Indeks resiliensi ini mempunyai potensi atau kemungkinan untuk dapat digunakan di seluruh dunia. Indeks resiliensi tersebut dibuat dengan referensi kondisi ideal terumbu karang di Indonesia. Perairan laut Indonesia merupakan salah satu kawasan dengan terumbu karang terbaik di dunia. Kawasan Raja Ampat dan Wakatobi, misalnya, memiliki keanekaragaman spesies karang yang lebih tinggi dibandingkan dengan di Papua New Guinea dan the Great Barrier Reef (Pet-Soede & Erdman 2003, 36). Veron (2002) juga memperkirakan bahwa seluruh wilayah Indonesia dan Filipina merupakan pusat keanekaragaman spesies karang tertinggi di dunia, dengan kisaran 500-564 spesies.
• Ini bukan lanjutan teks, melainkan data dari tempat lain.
(** ** The built recogniser *)

Lemma Start_snoc (r : list (list Z)) (root : list Z) :
  Start (r ++ [root]) = Ok root.
Proof.
  unfold Start. rewrite length_app. simpl length.
  replace (length r + 1)%nat with (S (length r)) by lia.
  apply index_lookup. rewrite lookup_app_r by lia.
  now rewrite Nat.sub_diag.
Qed.

(** What [FromChannel] returns for ascending values within the capacity
    of the state ids: the interned states with the root appended, every
    destination an earlier state, the language of the root the values. *)
Lemma FromChannel_built (V : list (list byte)) :
  ascending [] V ->
  Z.of_nat (total_length V) <= 2 ^ 23 ->
  exists b1 root b2,
    Inv V 0 b1 /\ Store b2 /\
    larvae b1 !! 0%nat = Some root /\
    makeState b1 root = (length (self b1), b2) /\
    self b2 = self b1 ++ [root] /\
    FromChannel V = Ok (self b1 ++ [root]) /\
    wf_rec (self b1 ++ [root]) /\
    valid_state (length (self b1)) root /\
    state_lang (table (self b1 ++ [root])) root = V.
Proof.
  intros Hasc Hcap.
  destruct (FromChannel_loop_Inv V [] FromChannel_init) as (b & Hrun & HI);
    [exact Hcap | exact FromChannel_init_Inv | exact Hasc |].
  rewrite app_nil_l in HI.
  destruct (FromChannel_finish_Inv V b Hcap HI)
    as (b1 & root & b2 & Hmss & HI1 & Hst2 & Hroot & Hms & Hself2 & Hfin & Hwf & Hvalid & Hlang).
  exists b1, root, b2. unfold FromChannel. rewrite Hrun.
  repeat (split; [assumption|]). assumption.
Qed.

(** Build-enumerate round trip (claim C2, within the capacity of the
    23-bit state ids): for values given in strictly ascending order, from
    the empty sequence on, whose total length is at most 2^23 bytes,
    [FromChannel] returns a recogniser, and [AllSequences] on it sends
    exactly these values, in the same order, and closes the channel. *)
Theorem build_enumerate_round_trip (V : list (list byte)) :
  ascending [] V ->
  Z.of_nat (total_length V) <= 2 ^ 23 ->
  exists r, FromChannel V = Ok r /\
    exists k, forall fuel, (k <= fuel)%nat ->
      AllSequences r fuel = Some (Ok V).
Proof.
  intros Hasc Hcap.
  destruct (FromChannel_built V Hasc Hcap)
    as (b1 & root & b2 & HI1 & Hst2 & Hroot & Hms & Hself2 & Hfin & Hwf & Hvalid & Hlang).
  exists (self b1 ++ [root]). split; [assumption|].
  destruct (ConstrainedSequences_enum _ BaseConstraints Hwf root (Start_snoc _ _))
    as [k Hk].
  exists k. intros fuel Hf. unfold AllSequences. rewrite (Hk fuel Hf).
  do 2 f_equal.
  rewrite length_app. simpl length.
  replace (length (self b1) + 1)%nat with (S (length (self b1))) by lia.
  cbn [enum].
  rewrite (enum_base_lang _ (length (self b1)) Hwf root _ []);
    [ | now apply valid_state_dest | lia | rewrite length_app; lia].
  rewrite Hlang. apply List.map_id.
Qed.

Lemma build_enumerate_round_trip_witness :
  exists r, FromChannel [bytes_of "A"; bytes_of "AB"; bytes_of "B"] = Ok r /\
    exists k, forall fuel, (k <= fuel)%nat ->
      AllSequences r fuel = Some (Ok [bytes_of "A"; bytes_of "AB"; bytes_of "B"]).
Proof.
  apply (build_enumerate_round_trip [bytes_of "A"; bytes_of "AB"; bytes_of "B"]).
  - simpl. auto.
  - vm_compute. discriminate.
Defined.



(** ** Constrained enumeration of a built recogniser *)

Lemma state_lang_not_nil tbl (s : list Z) (w : list byte) :
  In w (state_lang tbl s) -> w <> [].
Proof.
  unfold state_lang. rewrite in_flat_map. intros (t & _ & Hw).
  unfold edge_lang in Hw. apply in_app_or in Hw as [Hw|Hw].
  - destruct (IsTerminal t); [|contradiction].
    destruct Hw as [<-|[]]. discriminate.
  - apply in_map_iff in Hw as (x & <- & _). discriminate.
Qed.

Lemma filter_map_cons {A B} (f : B -> bool) (g : A -> B) (l : list A) :
  List.filter f (map g l) = map g (List.filter (fun a => f (g a)) l).
Proof.
  induction l as [|a l IH]; [reflexivity|].
  simpl. destruct (f (g a)); simpl; now rewrite IH.
Qed.

Lemma filter_guard {A} (c : bool) (f : A -> bool) (l : list A) :
  List.filter (fun a => c && f a) l = if c then List.filter f l else [].
Proof.
  destruct c; [reflexivity|]. induction l as [|a l IH]; [reflexivity | exact IH].
Qed.

Lemma sent_below_cons con (prefix : list byte) (c : byte) (w : list byte) :
  w <> [] ->
  sent_below con prefix (c :: w)
  = IsValueAllowed con (Z.of_nat (length prefix)) c
    && (IsSmallEnough con (Z.of_nat (length (prefix ++ [c])) + 1)
        && sent_below con (prefix ++ [c]) w).
Proof.
  intros Hw. unfold sent_below.
  rewrite <- (app_assoc prefix [c] w). cbn [app].
  rewrite (length_app prefix [c]). cbn [length].
  replace (length prefix + 1)%nat with (S (length prefix)) by lia.
  cbn [values_allowed sizes_allowed].
  destruct w as [|c' w']; [congruence|].
  destruct (IsValueAllowed con (Z.of_nat (length prefix)) c); [|reflexivity].
  destruct (IsSmallEnough con (Z.of_nat (S (length prefix)) + 1));
    cbn [andb]; [reflexivity|].
  now rewrite !Bool.andb_false_r.
Qed.

Lemma sent_below_single con (prefix : list byte) (c : byte) :
  sent_below con prefix [c]
  = IsValueAllowed con (Z.of_nat (length prefix)) c
    && (IsLargeEnough con (Z.of_nat (length (prefix ++ [c])))
        && IsSequenceAllowed con (prefix ++ [c])).
Proof.
  unfold sent_below. cbn [values_allowed sizes_allowed].
  now rewrite !Bool.andb_true_r, Bool.andb_assoc.
Qed.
Dengan asumsi bahwa referensi dari indeks resiliensi ini adalah terumbu karang yang terbaik di dunia, maka indeks tersebut semestinya dapat juga diaplikasikan di semua terumbu karang seluruh dunia. Walaupun demikian, spekulasi ini masih perlu dibuktikan dengan data dari negara-negara yang memiliki terumbu karang terbaik di wilayah tropis, terutama dari negara Filipina.

Jika indeks tersebut digunakan utuk membandingkan terumbu karang di perairan Karibia dengan di perairan Indo-Pasifik, misalnya, maka indeks resiliensi terumbu karang di kawasan Karibia akan jauh lebih kecil daripada yang di Indo- Pasifik. Tutupan karang umumnya kecil di kawasan Karibia, pada tahun 2001- 2005 tutupan karang di bawah 30% kecuali Teluk Mexico 58% (Schutte et al. 2010). Jumlah kelompok fungsional karang di kawasan ini juga lebih rendah daripada di Indo-Pasifik (Bellwood et al. 2004). Perbedaan kondisi terumbu karang ini menimbulkan pertanyaan tentang perlunya setiap kawasan menggunakan referensi indeks tersendiri. Perbandingan tingkat resiliensi terumbu karang antar kawasan membutuhkan referensi yang sama. Dengan menggunakan indeks resiliensi ini, yang disusun dengan referensi kondisi terumbu karang Indonesia, perbandingan antara kedua kawasan dengan kondisi lingkungan yang berbeda tersebut dapat dilakukan. Jika ternyata kedua kawasan memiliki pola perubahan temporal indeks yang berbeda, maka perlu dilakukan perbedaan di

dalam interpretasi indeks, sedangkan nilai indeks tetap dihitung menggunakan rumus atau terumbu karang acuan yang sama.

Penilaian resiliensi terumbu karang yang dilakukan dengan data transek garis, sebagaimana indeks resiliensi dalam disertasi ini, perlu dilengkapi dengan pengukuran faktor lingkungan. Kualitas perairan terumbu karang, misalnya, sudah dimasukkan ke dalam indeks melalui peubah kualitas habitat (CHQ). Kelimpahan karang Acropora dianggap mencerminkan perairan yang jernih dan jauh dari tekanan polusi daratan. Meskipun demikian, pengukuran kecerahan air yang menjadi bagian dari kualitas air masih perlu dilakukan, misalnya dengan alat sederhana seperti cakram Sechi. Pengukuran tersebut telah menjadi bagian dari pengukuran faktor lingkungan yang baku dalam penilaian kondisi terumbu karang (Engish et al. 1994). Pengukuran faktor lingkungan yang sama juga diperlukan dalam penilaian resiliensi terumbu karang.